Some companies, banks, governments, and other sovereign entities may decide to issue bonds in foreign currencies as the foreign currency may appear to potential investors to be more stable and predictable than their domestic currency. Issuing bonds denominated in foreign currencies also gives issuers the ability to access investment capital available in foreign markets.

A downside is that the government loses the option to reduce its bond liabilities by inflating its domestic currency.
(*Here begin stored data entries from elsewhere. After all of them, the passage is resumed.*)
(** A policy that selects at least one character class. *)
Definition some_class (req : request) : Prop :=
  use_upper req = true \/ use_lower req = true \/
  use_numbers req = true \/ use_symbols req = true.

(** The level is none of the three names. *)
Definition unknown_level (level : pyvalue) : Prop :=
  level <> PyString (lit "easy") /\ level <> PyString (lit "strong") /\
  level <> PyString (lit "max").

(** The character classes as ranges of code points. *)
Definition code_range (first count : nat) : str := map chr (seq first count).

(** A run of three of one character that the regular expression's dot
    matches. *)
Definition Repeats3Dot (s : str) : Prop :=
  exists pre c post, c <> newline /\ s = pre ++ c :: c :: c :: post.

(** The universal rules as the code applies them. *)
Definition UniversalDot (s : str) : Prop :=
  (forall word, In word COMMON_WORDS_init -> ~ Spec.Substring word (lower s)) /\
  ~ Repeats3Dot s /\
  (forall pattern, In pattern KEYBOARD_PATTERNS_init -> ~ Spec.Substring pattern (lower s)).

(** Every character of the model, in the order of the code points. *)
Definition all_chars : str := code_range 0 256.

(** ** Vocabulary of the further properties *)

(** How many character classes the policy enables. *)
Definition enabled_classes (req : request) : nat :=
  Nat.b2n (use_upper req) + Nat.b2n (use_lower req)
  + Nat.b2n (use_numbers req) + Nat.b2n (use_symbols req).

(** How many of the four classes one character belongs to. *)
Definition class_count (c : ascii) : nat :=
  Nat.b2n (isupper c) + Nat.b2n (islower c) + Nat.b2n (isdigit c)
  + Nat.b2n (char_in c punctuation).

(** The state [w] with another entropy tape. *)
Definition with_entropy (tape : nat -> nat) (w : world) : world :=
  mkWorld (COMMON_WORDS w) (KEYBOARD_PATTERNS w) tape (choices w) (draws w).

(** The first position of [c] in [seq] (the length of [seq] when absent). *)
Fixpoint index_of (c : ascii) (seq : str) : nat :=
  match seq with
  | [] => 0
  | x :: rest => if Ascii.eqb x c then 0 else S (index_of c rest)
  end.

(** A tape whose cells from [pos] on select the characters of [target] in
    [char_set], one after the other. *)
Definition tape_for (char_set : str) (pos : nat) (target : str) : nat -> nat :=
  fun i => index_of (nth (i - pos) target zero) char_set.

(** The state [w] with other tables. *)
Definition with_tables (words patterns : list str) (w : world) : world :=
  mkWorld words patterns (entropy w) (choices w) (draws w).

(** A table without one entry. *)
Definition without (entry : str) (table : list str) : list str :=
  filter (fun e => if list_eq_dec ascii_dec e entry then false else true) table.

(** * Properties *)

Unset Implicit Arguments.

(** ** Strings *)

Lemma startswith_iff (p s : str) :
  startswith p s = true <-> exists post, s = p ++ post.
Proof.
  revert s; induction p as [|a p IH]; intros s; simpl.
  - split; [intros _; now exists s | reflexivity].
  - destruct s as [|b s].
    + split; [discriminate | intros [post H]; discriminate].
    + rewrite andb_true_iff, Ascii.eqb_eq, IH. split.
      * intros [-> [post ->]]. now exists post.
      * intros [post H]. injection H as -> ->. split; [reflexivity | now exists post].
Qed.

Lemma str_in_iff (needle hay : str) :
  str_in needle hay = true <-> Spec.Substring needle hay.
Proof.
  unfold Spec.Substring.
  induction hay as [|b hay IH]; simpl; rewrite orb_true_iff, startswith_iff.
  - split.
    + intros [[post H] | H]; [|discriminate]. now exists [], post.
    + intros [pre [post H]]. left.
      destruct pre; [now exists post | discriminate].
  - rewrite IH. split.
    + intros [[post H] | [pre [post H]]].
      * now exists [], post.
      * exists (b :: pre), post. simpl. now rewrite H.
    + intros [pre [post H]]. destruct pre as [|c pre]; simpl in H.
      * left. now exists post.
      * right. injection H as _ ->. now exists pre, post.
Qed.

Lemma char_in_iff (c : ascii) (seq : str) : char_in c seq = true <-> In c seq.
Proof.
  unfold char_in. rewrite existsb_exists. split.
  - intros [x [Hx E]]. apply Ascii.eqb_eq in E. now subst.
  - intros H. exists c. split; [assumption | apply Ascii.eqb_refl].
Qed.

Lemma lower_app (s t : str) : lower (s ++ t) = lower s ++ lower t.
Proof. apply map_app. Qed.

Lemma lower_eq_app (s a b : str) :
  lower s = a ++ b -> exists s1 s2, s = s1 ++ s2 /\ lower s1 = a /\ lower s2 = b.
Proof.
  revert s; induction a as [|x a IH]; intros s H; simpl in H.
  - now exists [], s.
  - destruct s as [|c s]; [discriminate|]. simpl in H. injection H as Hc Hs.
    destruct (IH s Hs) as [s1 [s2 [-> [H1 H2]]]].
    exists (c :: s1), s2. simpl. now rewrite Hc, H1.
Qed.

(** Containment in the lowercased string is containment with case ignored. *)
Lemma substring_lower_iff (word s : str) :
  Spec.Substring word (lower s) <-> Spec.SubstringNoCase word s.
Proof.
  split.
  - intros [pre [post H]].
    destruct (lower_eq_app s pre (word ++ post) H) as [s1 [s2 [-> [_ H2]]]].
    destruct (lower_eq_app s2 word post H2) as [m [s3 [-> [Hm _]]]].
    now exists s1, m, s3.
  - intros [pre [mid [post [-> <-]]]].
    exists (lower pre), (lower post). now rewrite !lower_app.
Qed.

(** What the regular expression finds: a run of three of one character that is
    not the newline. *)
Lemma re_search_repeat_iff (s : str) :
  re_search_repeat s = true <->
  exists pre c post, c <> newline /\ s = pre ++ c :: c :: c :: post.
Proof.
  induction s as [|a s IH].
  - simpl. split; [discriminate|]. intros [pre [c [post [_ H]]]].
    destruct pre; discriminate.
  - cbn [re_search_repeat]. rewrite orb_true_iff, IH. split.
    + intros [H | [pre [c [post [Hc H]]]]].
      * destruct s as [|c1 [|c2 post]]; try discriminate.
        rewrite !andb_true_iff, negb_true_iff, !Ascii.eqb_eq in H.
        destruct H as [[Hn ->] ->]. exists [], a, post. split; [|reflexivity].
        intros E. apply Ascii.eqb_neq in Hn. contradiction.
      * exists (a :: pre), c, post. split; [assumption|]. simpl. now rewrite H.
    + intros [pre [c [post [Hc H]]]]. destruct pre as [|b pre]; simpl in H.
      * left. injection H as -> ->.
        rewrite !Ascii.eqb_refl. apply Ascii.eqb_neq in Hc. now rewrite Hc.
      * right. injection H as _ ->. now exists pre, c, post.
Qed.

(** ** The character classes agree with Python's tables *)

Example isupper_table :
  map ord (filter isupper all_chars) = seq 65 26 ++ seq 192 23 ++ seq 216 7.
Proof. vm_compute. reflexivity. Qed.

Example islower_table :
  map ord (filter islower all_chars) =
  seq 97 26 ++ [170; 181; 186] ++ seq 223 24 ++ seq 248 8.
Proof. vm_compute. reflexivity. Qed.

Example isdigit_table :
  map ord (filter isdigit all_chars) = seq 48 10 ++ [178; 179; 185].
Proof. vm_compute. reflexivity. Qed.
The proceeds from the issuance of these bonds can be used by companies to break into foreign markets, or can be converted into the issuing company's local currency to be used on existing operations through the use of foreign exchange swap hedges. Foreign issuer bonds can also be used to hedge foreign exchange rate risk. Some foreign issuer bonds are called by their nicknames, such as the "samurai bond". These can be issued by foreign issuers looking to diversify their investor base away from domestic markets. These bond issues are generally governed by the law of the market of issuance, e.g., a samurai bond, issued by an investor based in Europe, will be governed by Japanese law. Not all of the following bonds are restricted for purchase by investors in the market of issuance.

==Bond valuation==

The market price of a bond is the present value of all expected future interest and principal payments of the bond, here discounted at the bond's yield to maturity (i.e. rate of return). That relationship is the definition of the redemption yield on the bond, which is likely to be close to the current market interest rate for other bonds with similar characteristics, as otherwise there would be arbitrage opportunities. The yield and price of a bond are inversely related so that when market interest rates rise, bond prices fall and vice versa. For a discussion of the mathematics see Bond valuation.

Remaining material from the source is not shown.